RECORDS PROVIDED:
(** How a node of a wave ends. *)
Inductive NodeOutcome (E : Type) : Type :=
| WasCancelled | WasSkipped | HasSucceeded | HasFailed (source : BoxError E).
Arguments WasCancelled {E}.
Arguments WasSkipped {E}.
Arguments HasSucceeded {E}.
Arguments HasFailed {E} source.

(** The future of a wave's node: not polled, its started hook fired, its body
    run, the hook of its result fired, finished. *)
Inductive NodeTask (E : Type) : Type :=
| Waiting | Running | BodyRun (r : Result unit (BoxError E)) | Reported (r : Result unit (BoxError E))
| Finished (o : NodeOutcome E).
Arguments Waiting {E}.
Arguments Running {E}.
Arguments BodyRun {E} r.
Arguments Reported {E} r.
Arguments Finished {E} o.

Definition result_of {U E} (n : Node U E) (o : NodeOutcome E) : Result str (WorkflowError E) :=
  match o with
  | WasCancelled => Err RunCancelled
  | WasSkipped | HasSucceeded => Ok (node_name n)
  | HasFailed source => Err (NodeError (node_name n) source)
  end.

(** Reading the shared step context off the world. *)
Class Shared (V U : Type) : Type := { context_of : U -> StepContext V }.

Section Steps.
Context {V U E : Type} `{CharClasses} `{JsonFloats V} `{!Shared V U} (token : U -> bool).

(** A malformed condition fails closed. *)
Definition condition_holds (n : Node U E) (u : U) : bool :=
  match condition n with
  | None => true
  | Some expression =>
      match evaluate expression (context_of u) with Some (Ok b) => b | _ => false end
  end.

(** The future of node [n], from one point where it can be suspended to the
    next. *)
Inductive node_step (n : Node U E) : NodeTask E -> WfState U E -> NodeTask E -> WfState U E -> Prop :=
| node_cancelled st :
    token (world st) || internal st = true -> node_step n Waiting st (Finished WasCancelled) st
| node_skipped st :
    token (world st) || internal st = false -> condition_holds n (world st) = false ->
    node_step n Waiting st (Finished WasSkipped) (emit (on_step_skipped (node_name n)) st)
| node_started st :
    token (world st) || internal st = false -> condition_holds n (world st) = true ->
    node_step n Waiting st Running (emit (on_step_started (node_name n)) st)
| node_body st r u :
    body n (world st) = (r, u) -> node_step n Running st (BodyRun r) (set_world u st)
| node_success st :
    node_step n (BodyRun (Ok tt)) st (Reported (Ok tt)) (emit (on_step_success (node_name n) 1) st)
| node_failed st source :
    node_step n (BodyRun (Err source)) st (Reported (Err source)) (emit (on_step_failed (node_name n) source 1) st)
| node_completed st :
    node_step n (Reported (Ok tt)) st (Finished HasSucceeded) (complete n st)
| node_aborted st source :
    node_step n (Reported (Err source)) st (Finished (HasFailed source)) (cancel_internal st).

(** A spawned task runs; its result is dropped. *)
Inductive async_step : WfState U E -> WfState U E -> Prop :=
| async_runs u l i c a1 b a2 r u' :
    b u = (r, u') -> async_step (mkWf u l i c (a1 ++ Some b :: a2)) (mkWf u' l i c (a1 ++ None :: a2)).

(** Any task of the wave, or any spawned one, takes a step. *)
Inductive wave_step : list (Node U E * NodeTask E) * WfState U E -> list (Node U E * NodeTask E) * WfState U E -> Prop :=
| wave_node l1 n t t' l2 st st' :
    node_step n t st t' st' -> wave_step (l1 ++ (n, t) :: l2, st) (l1 ++ (n, t') :: l2, st')
| wave_async ts st st' : async_step st st' -> wave_step (ts, st) (ts, st').

End Steps.

(** [join_all] over a wave, what spawned tasks do while the run awaits
    something else, and awaiting them all. *)
Class Scheduler (V U E : Type) `{CharClasses} `{JsonFloats V} `{!Shared V U} : Type := {
  join_wave : (U -> bool) -> list (Node U E) -> WfState U E -> list (NodeOutcome E) * WfState U E;
  background : WfState U E -> WfState U E;
  join_async : WfState U E -> WfState U E;
  join_wave_interleaves : forall token ns st,
    List.length (fst (join_wave token ns st)) = List.length ns /\
    rtc (wave_step token) (map (fun n => (n, Waiting)) ns, st)
      (zip ns (map Finished (fst (join_wave token ns st))), snd (join_wave token ns st));
  background_interleaves : forall st, rtc async_step st (background st);
  join_async_interleaves : forall st, rtc async_step st (join_async st) /\ Forall (fun t => t = None) (async_tasks (join_async st))
}.

(** * The run *)

Section Run.
Context {V U E : Type} `{CharClasses} `{JsonFloats V} `{!Shared V U} `{!Scheduler V U E} (w : Workflow U E).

TASK:
Reply by returning the full set of records above exactly.

TASK OUTPUT:
(** How a node of a wave ends. *)
Inductive NodeOutcome (E : Type) : Type :=
| WasCancelled | WasSkipped | HasSucceeded | HasFailed (source : BoxError E).
Arguments WasCancelled {E}.
Arguments WasSkipped {E}.
Arguments HasSucceeded {E}.
Arguments HasFailed {E} source.

(** The future of a wave's node: not polled, its started hook fired, its body
    run, the hook of its result fired, finished. *)
Inductive NodeTask (E : Type) : Type :=
| Waiting | Running | BodyRun (r : Result unit (BoxError E)) | Reported (r : Result unit (BoxError E))
| Finished (o : NodeOutcome E).
Arguments Waiting {E}.
Arguments Running {E}.
Arguments BodyRun {E} r.
Arguments Reported {E} r.
Arguments Finished {E} o.

Definition result_of {U E} (n : Node U E) (o : NodeOutcome E) : Result str (WorkflowError E) :=
  match o with
  | WasCancelled => Err RunCancelled
  | WasSkipped | HasSucceeded => Ok (node_name n)
  | HasFailed source => Err (NodeError (node_name n) source)
  end.

(** Reading the shared step context off the world. *)
Class Shared (V U : Type) : Type := { context_of : U -> StepContext V }.

Section Steps.
Context {V U E : Type} `{CharClasses} `{JsonFloats V} `{!Shared V U} (token : U -> bool).

(** A malformed condition fails closed. *)
Definition condition_holds (n : Node U E) (u : U) : bool :=
  match condition n with
  | None => true
  | Some expression =>
      match evaluate expression (context_of u) with Some (Ok b) => b | _ => false end
  end.

(** The future of node [n], from one point where it can be suspended to the
    next. *)
Inductive node_step (n : Node U E) : NodeTask E -> WfState U E -> NodeTask E -> WfState U E -> Prop :=
| node_cancelled st :
    token (world st) || internal st = true -> node_step n Waiting st (Finished WasCancelled) st
| node_skipped st :
    token (world st) || internal st = false -> condition_holds n (world st) = false ->
    node_step n Waiting st (Finished WasSkipped) (emit (on_step_skipped (node_name n)) st)
| node_started st :
    token (world st) || internal st = false -> condition_holds n (world st) = true ->
    node_step n Waiting st Running (emit (on_step_started (node_name n)) st)
| node_body st r u :
    body n (world st) = (r, u) -> node_step n Running st (BodyRun r) (set_world u st)
| node_success st :
    node_step n (BodyRun (Ok tt)) st (Reported (Ok tt)) (emit (on_step_success (node_name n) 1) st)
| node_failed st source :
    node_step n (BodyRun (Err source)) st (Reported (Err source)) (emit (on_step_failed (node_name n) source 1) st)
| node_completed st :
    node_step n (Reported (Ok tt)) st (Finished HasSucceeded) (complete n st)
| node_aborted st source :
    node_step n (Reported (Err source)) st (Finished (HasFailed source)) (cancel_internal st).

(** A spawned task runs; its result is dropped. *)
Inductive async_step : WfState U E -> WfState U E -> Prop :=
| async_runs u l i c a1 b a2 r u' :
    b u = (r, u') -> async_step (mkWf u l i c (a1 ++ Some b :: a2)) (mkWf u' l i c (a1 ++ None :: a2)).

(** Any task of the wave, or any spawned one, takes a step. *)
Inductive wave_step : list (Node U E * NodeTask E) * WfState U E -> list (Node U E * NodeTask E) * WfState U E -> Prop :=
| wave_node l1 n t t' l2 st st' :
    node_step n t st t' st' -> wave_step (l1 ++ (n, t) :: l2, st) (l1 ++ (n, t') :: l2, st')
| wave_async ts st st' : async_step st st' -> wave_step (ts, st) (ts, st').

End Steps.

(** [join_all] over a wave, what spawned tasks do while the run awaits
    something else, and awaiting them all. *)
Class Scheduler (V U E : Type) `{CharClasses} `{JsonFloats V} `{!Shared V U} : Type := {
  join_wave : (U -> bool) -> list (Node U E) -> WfState U E -> list (NodeOutcome E) * WfState U E;
  background : WfState U E -> WfState U E;
  join_async : WfState U E -> WfState U E;
  join_wave_interleaves : forall token ns st,
    List.length (fst (join_wave token ns st)) = List.length ns /\
    rtc (wave_step token) (map (fun n => (n, Waiting)) ns, st)
      (zip ns (map Finished (fst (join_wave token ns st))), snd (join_wave token ns st));
  background_interleaves : forall st, rtc async_step st (background st);
  join_async_interleaves : forall st, rtc async_step st (join_async st) /\ Forall (fun t => t = None) (async_tasks (join_async st))
}.

(** * The run *)

Section Run.
Context {V U E : Type} `{CharClasses} `{JsonFloats V} `{!Shared V U} `{!Scheduler V U E} (w : Workflow U E).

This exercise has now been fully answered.